Start of DATA IN THIS EXERCISE
(** One payload: where and when it is written, the way of its frame, and where and
    when it arrives. *)
Record Transfer := {
  tx_env : Env; tx_payload : bytes; tx_route : way; rx_from : bytes; rx_env : Env }.

(** Node [c] writes the payload to router [b]; the frame it offers to its links, if
    any, is carried to [b], which dispatches it.  The payload is part of the result
    when its frame arrives. *)
Definition transfer (x : Transfer) (c : PacketConn.t) (b : t) : res (PacketConn.t * t * list bytes) :=
  let '(_, c') := PacketConn.write_to (tx_env x) (tx_payload x) (pub_key b) c in
  match head (offered (PacketConn.inner c) (PacketConn.inner c')) ≫= λ f, carried f (tx_route x) with
  | Some frame => b' ← dispatch (rx_env x) (rx_from x) frame b; Ok (c', b', [tx_payload x])
  | None => Ok (c', b, [])
  end.

Fixpoint transfers (xs : list Transfer) (c : PacketConn.t) (b : t)
    : res (PacketConn.t * t * list bytes) :=
  match xs with
  | [] => Ok (c, b, [])
  | x :: xs =>
      '(c, b, got) ← transfer x c b;
      '(c, b, gots) ← transfers xs c b;
      Ok (c, b, got ++ gots)
  end.

(** [a] can write to [b]: the two ends share their keys, and [b] has not seen the
    next number of [a]. *)
Record can_talk (a b : SessionInfo) : Prop := {
  ct_established : established a = true;
  ct_paired : paired a b;
  ct_cache : cache_ok b;
  ct_base : local_x25519_pub b = x25519_base (local_x25519_priv b);
  ct_seq : 0 ≤ local_seq a;
  ct_high : remote_seq_high b ≤ local_seq a;
  ct_fresh : window_check (remote_seq_high b) (remote_seq_window b) (local_seq a) = Ok tt }.

(** A node with no crypto pool and a router that have an established session. *)
Record connected (c : PacketConn.t) (b : t) (sa sb : SessionInfo) : Prop := {
  co_own : PacketConn.pub_key c = pub_key (PacketConn.inner c);
  co_len : len (PacketConn.pub_key c) = 32;
  co_pool : PacketConn.crypto_pool c = None;
  co_key : pub_key b = ed_public (signing_key b);
  co_here : SessionManager.sessions (sessions (PacketConn.inner c)) !! pub_key b = Some sa;
  co_there : SessionManager.sessions (sessions b) !! PacketConn.pub_key c = Some sb;
  co_talk : can_talk sa sb }.

(** ** One packet *)

Lemma talk_step now now' pt a b :
  can_talk a b → local_seq a + 1 < 2 ^ 64 → len pt ≤ AEAD_MAX →
  ∃ ct a' b', Session.encrypt false now pt a = (Ok ct, a') ∧ Session.decrypt now' ct b = (Ok pt, b') ∧
    len ct = len pt + 56 ∧ local_seq a' = local_seq a + 1 ∧ can_talk a' b' ∧ can_talk a' b.
Proof.
  intros [He Hp Hc Hb Hs Hh Hf] Hlt Hl.
  destruct (packet_roundtrip false now now' pt a b Hp Hc Hb ltac:(lia) Hlt Hl Hf)
    as (ct & a' & b' & E1 & E2 & Hsa & Hp1 & Hp2 & He' & Hlen & Hh' & Hp3).
  exists ct, a', b'. split_and!; try done; split; try done; try lia; try congruence.
  - by apply p_cache in Hp2.
  - by apply p_pub in Hp2.
  - unfold window_check. unfold WINDOW, sat_sub. by do 2 test_false.
  - unfold window_check. unfold WINDOW, sat_sub. by do 2 test_false.
Qed.

Lemma carried_content route : ∀ frame tr frame',
  Frame.decode frame = Ok (Frame.ATraffic tr) → Traffic.ok tr →
  Forall (λ r, len (pub_key r.2) = 32) route →
  carried frame route = Some frame' →
  ∃ tr', Frame.decode frame' = Ok (Frame.ATraffic tr') ∧
    Traffic.enc_header tr' = Traffic.enc_header tr ∧
    Traffic.routing_tag tr' = Traffic.routing_tag tr ∧
    Traffic.pkt_type tr' = Traffic.pkt_type tr ∧ Traffic.payload tr' = Traffic.payload tr.
Proof.
  induction route as [|[[env from] s] route IH]; intros frame tr frame' Hd Hok Hr; cbn [carried].
  - intros [= <-]. by exists tr.
  - apply Forall_cons in Hr as [Hk Hr]. cbn in Hk. intros (f1 & Hrel & Hc)%bind_Some.
    apply relayed_decodes in Hrel as (tr' & Hd' & _ & Hw & -> & _).
    rewrite Hd in Hd'. injection Hd' as <-.
    destruct (forwarded_ok (pub_key s) tr Hok Hk Hw) as [Hok' _].
    by apply (IH _ _ _ (traffic_frame _ Hok') Hok' Hr Hc).
Qed.

(** A data packet for [s] that its session decrypts is delivered. *)
Lemma traffic_delivered env from s tr src info padded payload info' :
  Traffic.routing_tag tr = routing_tag (pub_key s) → Traffic.pkt_type tr = u8 PKT_DATA →
  decrypt_source_from_header (Traffic.enc_header tr) (signing_key s) = Some src →
  SessionManager.sessions (sessions s) !! src = Some info →
  Session.decrypt (now_ms env) (Traffic.payload tr) info = (Ok padded, info') →
  unpad_payload padded = Ok payload →
  ∃ s', handle_traffic env from tr s = Ok s' ∧
    io s' = io s ++ [Delivered src payload (traffic_try_send (io s) src payload)] ∧
    pub_key s' = pub_key s ∧ signing_key s' = signing_key s ∧
    SessionManager.sessions (sessions s') = <[src := info']> (SessionManager.sessions (sessions s)).
Proof.
  intros Ht Hp Hsrc Hinfo Hdec Hun.
  unfold handle_traffic. fold (counted env from tr s).
  change (pub_key (counted env from tr s)) with (pub_key s).
  unfold routing_tag_eq. rewrite Ht, bool_decide_true, Hp by done.
  change (uz (u8 PKT_DATA)) with PKT_DATA. cbn match beta.
  unfold handle_data. change (signing_key (counted env from tr s)) with (signing_key s). rewrite Hsrc.
  unfold with_sessions, decrypt_from. change (sessions (counted env from tr s)) with (sessions s).
  unfold get, put, lift, mbind, st_bind, SessionManager.get_session. cbn -[Session.decrypt].
  rewrite Hinfo. cbn -[Session.decrypt]. rewrite Hdec. cbn. rewrite Hun.
  eexists. split; [reflexivity|]. done.
Qed.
End of DATA IN THIS EXERCISE
• TASK STATEMENT: Beginning with the line containing "Record can_talk (a" and ending with the line containing "ct_high : remote_seq_high b ≤ local_seq a;", extract those lines exactly from the listing above, and only those.

• WRITTEN ANSWER:
Record can_talk (a b : SessionInfo) : Prop := {
  ct_established : established a = true;
  ct_paired : paired a b;
  ct_cache : cache_ok b;
  ct_base : local_x25519_pub b = x25519_base (local_x25519_priv b);
  ct_seq : 0 ≤ local_seq a;
  ct_high : remote_seq_high b ≤ local_seq a;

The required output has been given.